By Eric Emin Wood
On Friday, Dec. 16, Ryerson students received a message from Computing and Communications Services (CCS) in their inboxes: “The following website: www.myryerson.ca IS NOT an official Ryerson website.Although the main page contains many categories that are familiar to the Ryerson community, it is NOT affiliated with Ryerson.We are currently investigating the source.”
Almost a month later, the website is still online, so the Eyeopener decided to do its own investigation. Thanks to the magic of the Internet, we discovered the web site was registered to one Shaun Pilfold, administrator of “Pilfold Ventures Inc.,” which is based in Kelowna, B.C. “(The site) doesn’t profess to be affiliated with Ryerson,” Pilfold says. “The web site wouldn’t say that it is affiliated with Ryerson.
Obviously looking at the page, you wouldn’t think so. These are educated people, right?” Maybe so, but the page did have pictures of fresh-faced students and several suspicious-looking links: underneath “top categories” were headings such as “Blackboard Ryerson” “RAMSS” and “Courses,” though clicking on any of the links wouldn’t bring you any closer to accessing school services (clicking on “Ramss” brings up, among other things, a third-party site on eBay).
The site, Pilfold says, is what’s called a “park page,” a set of paid links grouped together under a generic web address, such as women.ca (another one of Pilfold’s ventures). Clicking on one of its categories brings up a number of links, which, if clicked on, make the park page money.
Pilfold, who never attended Ryerson, didn’t say why myryerson.ca would be considered a generic web address and said the domain names were registered by a separate “paperclip company.” He also said this paperclip company is still experimenting with the look – myryerson.ca is supposed to, and often now does, utilize a picture-free brown-and-grey stripe design that no student would confuse as a Ryerson site.
Categories such as RAMSS, he says, weren’t designed to be there and likely showed up because they were typed into the web site’s searchengine. “The public decides what’s on there,” says Pilfold, “I don’t. So if there’s a lot of evil people there, you’ll probably see a lot of adult links there. Obviously, Ryerson has a good quality of students because it’s all generic. You’ve got continuing education, nursing, university, Blackboard Ryerson.”
Upon having Blackboard explained to him, he promised to remove some of the more glaring links: anything related to Blackboard, Blackboard Ryerson or RAMSS. “They obviously don’t want confusion,” he says of the CCS letter. “I’m certainly not trying to mislead anyone or anything. Give it a couple days, check back with it, and I will take the links off.” The Eyeopener checked back. He removed the references to Blackboard, but links to “My Ryerson accounts” remain.
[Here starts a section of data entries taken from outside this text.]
Lemma choice_elem_of {A} rnd (l : list A) :
  l ≠ [] → ∃ x, choice rnd l = Ok x ∧ x ∈ l.
Proof.
  intros Hl. unfold choice, getitem.
  assert (rnd mod length l < length l) as Hlt.
  { apply Nat.mod_upper_bound. by destruct l. }
  destruct (lookup_lt_is_Some_2 l _ Hlt) as [x Hx].
  rewrite Hx. exists x. split; [done|]. by eapply list_elem_of_lookup_2.
Qed.


(** ** Counting marks: whose turn it is *)

Lemma count_cells_place (state : board) p v w old :
  is_3x3 state = true → in_range p = true → cell_at state p = Some old →
  count_cells w (place state p v) + (if old =? w then 1 else 0)
  = count_cells w state + (if v =? w then 1 else 0).
Proof.
  intros (a & b & c & d & e & f & g & h & i & ->)%is_3x3_inv Hp%in_range_cases Hc.
  unfold all_cells in Hp.
  repeat (apply elem_of_cons in Hp as [->|Hp];
          [injection Hc as <-; unfold count_cells; cbn; lia|]).
  by apply elem_of_nil in Hp.
Qed.

Lemma is_mark_count x :
  is_mark x = true →
  (if x =? FREE_SPACE then 1 else 0) + (if x =? CROSS then 1 else 0)
  + (if x =? ZERO then 1 else 0) = 1.
Proof.
  unfold is_mark.
  destruct (String.eqb_spec x FREE_SPACE) as [->|_]; [done|].
  destruct (String.eqb_spec x CROSS) as [->|_]; [done|].
  by destruct (String.eqb_spec x ZERO) as [->|_].
Qed.

Lemma marks_count_length (l : list string) :
  forallb is_mark l = true →
  sum_list ((λ x, if x =? FREE_SPACE then 1 else 0) <$> l)
  + sum_list ((λ x, if x =? CROSS then 1 else 0) <$> l)
  + sum_list ((λ x, if x =? ZERO then 1 else 0) <$> l) = length l.
Proof.
  induction l as [|x l IH]; [done|]. cbn [forallb].
  intros [Hx Hl]%andb_prop. specialize (IH Hl).
  pose proof (is_mark_count x Hx). cbn. lia.
Qed.

Lemma count_cells_total (state : board) :
  is_3x3 state = true → forallb is_mark (concat state) = true →
  count_cells FREE_SPACE state + count_cells CROSS state
  + count_cells ZERO state = 9.
Proof.
  intros Hwf Hm. unfold count_cells. rewrite marks_count_length by done.
  by destruct (is_3x3_inv state Hwf) as (a & b & c & d & e & f & g & h & i & ->).
Qed.

Lemma marks_place (state : board) p v :
  is_3x3 state = true → is_mark v = true →
  forallb is_mark (concat state) = true →
  forallb is_mark (concat (place state p v)) = true.
Proof.
  intros (a & b & c & d & e & f & g & h & i & ->)%is_3x3_inv Hv Hm.
  cbn in Hm. repeat (apply andb_prop in Hm as [? Hm]).
  destruct p as [[|[|[|r]]] [|[|[|c']]]]; cbn;
    repeat (apply andb_true_intro; split); done.
Qed.

Lemma free_list_nil_count (state : board) :
  is_3x3 state = true → free_list state = [] → count_cells FREE_SPACE state = 0.
Proof.
  intros (a & b & c & d & e & f & g & h & i & ->)%is_3x3_inv.
  unfold free_list, is_free, count_cells; cbn.
  destruct (a =? FREE_SPACE), (b =? FREE_SPACE), (c =? FREE_SPACE),
           (d =? FREE_SPACE), (e =? FREE_SPACE), (f =? FREE_SPACE),
           (g =? FREE_SPACE), (h =? FREE_SPACE), (i =? FREE_SPACE); done.
Qed.

Lemma balanced_inv (state : board) :
  balanced state = true ↔
  forallb is_mark (concat state) = true ∧
  count_cells CROSS state = count_cells ZERO state.
Proof.
  unfold balanced. rewrite andb_true_iff, Nat.eqb_eq. done.
Qed.

(** After a move of each side onto EMPTY cells, a board on which it was
    the player's turn is a board on which it is the player's turn again,
    and it still has an EMPTY cell. *)
Lemma balanced_round (state : board) p q :
  is_3x3 state = true → balanced state = true →
  in_range p = true → cell_at state p = Some FREE_SPACE →
  in_range q = true → cell_at (place state p CROSS) q = Some FREE_SPACE →
  balanced (place (place state p CROSS) q ZERO) = true ∧
  free_list (place (place state p CROSS) q ZERO) ≠ [].
Proof.
  intros Hwf [Hm Hcnt]%balanced_inv Hp Hpf Hq Hqf.
  pose proof (is_3x3_place state p CROSS Hwf) as Hwf1.
  pose proof (is_3x3_place _ q ZERO Hwf1) as Hwf2.
  pose proof (marks_place state p CROSS Hwf eq_refl Hm) as Hm1.
  pose proof (marks_place _ q ZERO Hwf1 eq_refl Hm1) as Hm2.
  pose proof (count_cells_total _ Hwf Hm) as Ht.
  pose proof (count_cells_total _ Hwf2 Hm2) as Ht2.
  pose proof (count_cells_place state p CROSS CROSS _ Hwf Hp Hpf) as HX1.
  pose proof (count_cells_place state p CROSS ZERO _ Hwf Hp Hpf) as HO1.
  pose proof (count_cells_place _ q ZERO CROSS _ Hwf1 Hq Hqf) as HX2.
  pose proof (count_cells_place _ q ZERO ZERO _ Hwf1 Hq Hqf) as HO2.
  cbn in HX1, HO1, HX2, HO2.
  split.
  - apply balanced_inv. split; [done|]. lia.
  - intros Hnil%free_list_nil_count; [|done]. lia.
Qed.


(** ** The paths through [game] *)

(** Runs the error monad without unfolding the helpers of [game]. *)
Tactic Notation "run" :=
  cbn -[won free_cells_of generate_keyboard setitem2 getitem2 place
        has_line free_list choice unpack_move fmt_rc].

Tactic Notation "run" "in" hyp(H) :=
  cbn -[won free_cells_of generate_keyboard setitem2 getitem2 place
        has_line free_list choice unpack_move fmt_rc] in H.

Section paths.
Context (rnd r c : nat) (data : string) (state : board).
Hypothesis Hwf : is_3x3 state = true.
Hypothesis Hrc : in_range (r, c) = true.
Hypothesis Hdata : unpack_move data = Ok (r, c).

Lemma game_occupied :
  is_free state (r, c) = false →
  game rnd data state
  = Ok (state, [answer; reply_text MSG_OCCUPIED None], CONTINUE_GAME).
Proof using Hwf Hrc Hdata.
  intros Hocc. unfold game. rewrite Hdata. run.
  rewrite getitem2_cell_at. unfold is_free in Hocc.
  destruct (cell_at_is_Some state (r, c) Hwf Hrc) as [x Hx].
  rewrite Hx in *. run. by rewrite Hocc.
Qed.

Lemma game_user_turn :
  is_free state (r, c) = true →
  game rnd data state
  = (let state := place state (r, c) CROSS in
     if has_line state CROSS then
       Ok (state, [answer; reply_text MSG_YOU_WON None], FINISH_GAME)
     else
       let free_cells := free_list state in
       '(state, ai_won) ←
         (if truthy free_cells then
            '(ir, ic) ← choice rnd free_cells;
            let state := place state (ir, ic) ZERO in
            Ok (state, has_line state ZERO)
          else Ok (state, false));
       if ai_won : bool then
         Ok (state, [answer; reply_text MSG_AI_WON None], FINISH_GAME)
       else if negb (truthy free_cells) then
         Ok (state, [answer; reply_text MSG_DRAW None], FINISH_GAME)
       else
         keyboard ← generate_keyboard state;
         Ok (state, [answer; edit_message_text MSG_TURN keyboard], CONTINUE_GAME)).
Proof using Hwf Hrc Hdata.
  intros Hfree. unfold game. rewrite Hdata. run.
  rewrite getitem2_cell_at. unfold is_free in Hfree.
  destruct (cell_at state (r, c)) as [x|]; [|done]. run. rewrite Hfree. run.
  rewrite setitem2_3x3 by done. run.
  pose proof (is_3x3_place state (r, c) CROSS Hwf) as Hwf1.
  rewrite won_total by done. run.
  destruct (has_line _ CROSS); [done|].
  rewrite free_cells_3x3 by done. run.
  destruct (free_list _) as [|p0 l] eqn:Hfl; [done|]. cbn [truthy].
  destruct (choice_elem_of rnd (p0 :: l)) as ([ir ic] & -> & Hin); [done|].
  run. rewrite <- Hfl in Hin. apply elem_of_free_list in Hin as [Hp _].
  rewrite setitem2_3x3 by done. run.
  rewrite won_total by by apply is_3x3_place. done.
Qed.
End paths.

(** Side conditions of the path lemmas for a move sent by a button. *)
Ltac path := first [done | by apply unpack_move_fmt].

Section opponent.
Context (rnd r c : nat) (data : string) (state : board).
Hypothesis Hwf : is_3x3 state = true.
Hypothesis Hrc : in_range (r, c) = true.
Hypothesis Hdata : unpack_move data = Ok (r, c).
Hypothesis Hfree : is_free state (r, c) = true.
Hypothesis Hnowin : has_line (place state (r, c) CROSS) CROSS = false.

Lemma game_board_full :
  free_list (place state (r, c) CROSS) = [] →
  game rnd data state
  = Ok (place state (r, c) CROSS, [answer; reply_text MSG_DRAW None], FINISH_GAME).
Proof using Hwf Hrc Hdata Hfree Hnowin.
  intros Hnil. rewrite (game_user_turn rnd r c) by done. cbn zeta.
  by rewrite Hnowin, Hnil.
Qed.

Lemma game_opponent_turn :
  free_list (place state (r, c) CROSS) ≠ [] →
  ∃ p, p ∈ free_list (place state (r, c) CROSS) ∧
    game rnd data state
    = (let state := place (place state (r, c) CROSS) p ZERO in
       if has_line state ZERO then
         Ok (state, [answer; reply_text MSG_AI_WON None], FINISH_GAME)
       else
         Ok (state,
             [answer;
              edit_message_text MSG_TURN
                ((λ c, (λ r, button_at state r c) <$> range 3) <$> range 3)],
             CONTINUE_GAME)).
Proof using Hwf Hrc Hdata Hfree Hnowin.
  intros Hne. rewrite (game_user_turn rnd r c) by done. cbn zeta. rewrite Hnowin.
  destruct (choice_elem_of rnd _ Hne) as ([ir ic] & Hch & Hin).
  exists (ir, ic). split; [done|].
  destruct (free_list _) as [|p0 l]; [done|]. cbn [truthy].
  rewrite Hch. run.
  destruct (has_line _ ZERO); [done|]. run.
  rewrite generate_keyboard_3x3 by by do 2 apply is_3x3_place.
  done.
Qed.
End opponent.

(** On a 3x3 board a move in range makes [game] return. *)
Lemma game_returns (rnd r c : nat) (state : board) :
  is_3x3 state = true → in_range (r, c) = true →
  ∃ state' acts phase, game rnd (fmt_rc r c) state = Ok (state', acts, phase).
Proof.
  intros Hwf Hrc.
  destruct (is_free state (r, c)) eqn:Hfree.
  2: { rewrite (game_occupied rnd r c) by path. by eexists _, _, _. }
  destruct (has_line (place state (r, c) CROSS) CROSS) eqn:Hwin.
  { rewrite (game_user_turn rnd r c) by path. cbn zeta. rewrite Hwin.
    by eexists _, _, _. }
  destruct (decide (free_list (place state (r, c) CROSS) = [])) as [Hnil|Hne].
  { rewrite (game_board_full rnd r c) by path. by eexists _, _, _. }
  destruct (game_opponent_turn rnd r c _ state Hwf Hrc (unpack_move_fmt r c Hrc)
              Hfree Hwin Hne) as (p & Hp & ->).
  cbn zeta. destruct (has_line _ ZERO); by eexists _, _, _.
Qed.

(** What a call of [game] that returns [CONTINUE_GAME] did to a 3x3
    board: nothing, or one move of each side onto EMPTY cells. *)
Lemma game_continue_inv rnd data (state state' : board) acts :
  is_3x3 state = true →
  game rnd data state = Ok (state', acts, CONTINUE_GAME) →
  state' = state ∨
  ∃ p q, in_range p = true ∧ cell_at state p = Some FREE_SPACE ∧
         in_range q = true ∧ cell_at (place state p CROSS) q = Some FREE_SPACE ∧
         state' = place (place state p CROSS) q ZERO.
Proof.
  intros Hwf Hgame.
  destruct (unpack_move data) as [[r c]|e] eqn:Hdata.
  2: { unfold game in Hgame. by rewrite Hdata in Hgame. }
  destruct (getitem2 state r c) as [x|e] eqn:Hx.
  2: { unfold game in Hgame. rewrite Hdata in Hgame. run in Hgame.
       by rewrite Hx in Hgame. }
  pose proof (getitem2_in_range state r c x Hwf Hx) as Hrc.
  destruct (is_free state (r, c)) eqn:Hfree.
  2: { rewrite (game_occupied rnd r c) in Hgame by done. left. congruence. }
  right. exists (r, c).
  destruct (has_line (place state (r, c) CROSS) CROSS) eqn:Hwin.
  { rewrite (game_user_turn rnd r c) in Hgame by done.
    cbn zeta in Hgame. by rewrite Hwin in Hgame. }
  destruct (decide (free_list (place state (r, c) CROSS) = [])) as [Hnil|Hne].
  { by rewrite (game_board_full rnd r c) in Hgame. }
  destruct (game_opponent_turn rnd r c data state Hwf Hrc Hdata Hfree Hwin Hne)
    as (q & [Hq Hqf]%elem_of_free_list & Heq).
  rewrite Heq in Hgame. cbn zeta in Hgame.
  exists q. apply is_free_spec in Hfree.
  destruct (has_line _ ZERO); [done|].
  repeat split; [done..|congruence].
Qed.

(** Every board a session holds while it waits for a move is a 3x3 board
    on which it is the player's turn. *)
Lemma reachable_balanced (state : board) :
  reachable state → is_3x3 state = true ∧ balanced state = true.
Proof.
  induction 1 as [|rnd data state state' acts _ [Hwf Hbal] Hgame]; [done|].
  apply game_continue_inv in Hgame as [->|(p & q & Hp & Hpf & Hq & Hqf & ->)];
    [done| |done].
  split; [by do 2 apply is_3x3_place|].
  by apply balanced_round.
Qed.


(** ** The store *)

Lemma store_holds_read h l (b : board) :
  Store.holds h l b → Store.read_board h l = Some b.
Proof.
  intros (r1 & r2 & r3 & -> & Hwf & Hl & H1 & H2 & H3).
  unfold Store.read_board. rewrite Hl.
  destruct (is_3x3_inv _ Hwf) as (a & b' & c & d & e & f & g & h' & i & [= -> -> ->]).
  cbn. rewrite H1, H2, H3. reflexivity.
Qed.

Lemma store_append_app (h ext : Store.heap) k v :
  Store.append (h ++ ext)%list (length h + k) v = (h ++ Store.append ext k v)%list.
Proof. unfold Store.append. apply alter_app_r. Qed.

Lemma store_append_app0 (h ext : Store.heap) x v :
  Store.append (h ++ x :: ext)%list (length h) v = (h ++ (x ++ [v])%list :: ext)%list.
Proof.
  rewrite <- (Nat.add_0_r (length h)) at 1. by rewrite store_append_app.
Qed.

Lemma store_lookup_new (h ext : Store.heap) k :
  (h ++ ext)%list !! (length h + k) = ext !! k.
Proof. rewrite lookup_app_r by lia. f_equal. lia. Qed.

Lemma store_deepcopy_ref fuel l (memo : gmap nat nat) (h : Store.heap) :
  Store.deepcopy (S fuel) (Store.Ref l) memo h
  = match memo !! l with
    | Some y => Some (h, memo, Store.Ref y)
    | None =>
        items ← h !! l;
        '(h', memo') ←
          foldl (λ acc a,
                   '(h', memo') ← acc;
                   '(h', memo', a') ← Store.deepcopy fuel a memo' h';
                   Some (Store.append h' (length h) a', memo'))
                (Some ((h ++ [[]])%list, <[l:=length h]> memo)) items;
        Some (h', memo', Store.Ref (length h))
    end.
Proof. reflexivity. Qed.

(** Copying the items of a list of strings appends them one by one. *)
Lemma store_copy_strings fuel (h : Store.heap) (memo : gmap nat nat) pre (ss : list string) :
  foldl (λ acc a,
           '(h', memo') ← acc;
           '(h', memo', a') ← Store.deepcopy (S fuel) a memo' h';
           Some (Store.append h' (length h) a', memo'))
        (Some ((h ++ [pre])%list, memo)) (Store.Str <$> ss)
  = Some ((h ++ [(pre ++ (Store.Str <$> ss))%list])%list, memo).
Proof.
  revert pre. induction ss as [|s ss IH]; intros pre.
  - cbn. by rewrite app_nil_r.
  - cbn [fmap list_fmap foldl]. cbn [Store.deepcopy mbind option_bind].
    rewrite store_append_app0. cbn [fmap list_fmap] in IH. rewrite IH.
    by rewrite <- app_assoc.
Qed.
Pilfold says he’s had to deal with complaints about his sites before, and approaches them on a case-by-case basis. “If Ryerson ultimately, at the end of the day, came to me and said, ‘we feel you’re infringing on blah-blah this,’ I’d have to take a hard look at it,” he says. “And if I felt they made a lot of sense, I’d probably turn the name over to them, to be honest with you. It’s just good business.” Ryerson spokesman Bruce Piercey said other large organizations face similar difficulties with their websites.
“It’s not something we prefer but it goes with life on the web,” he said.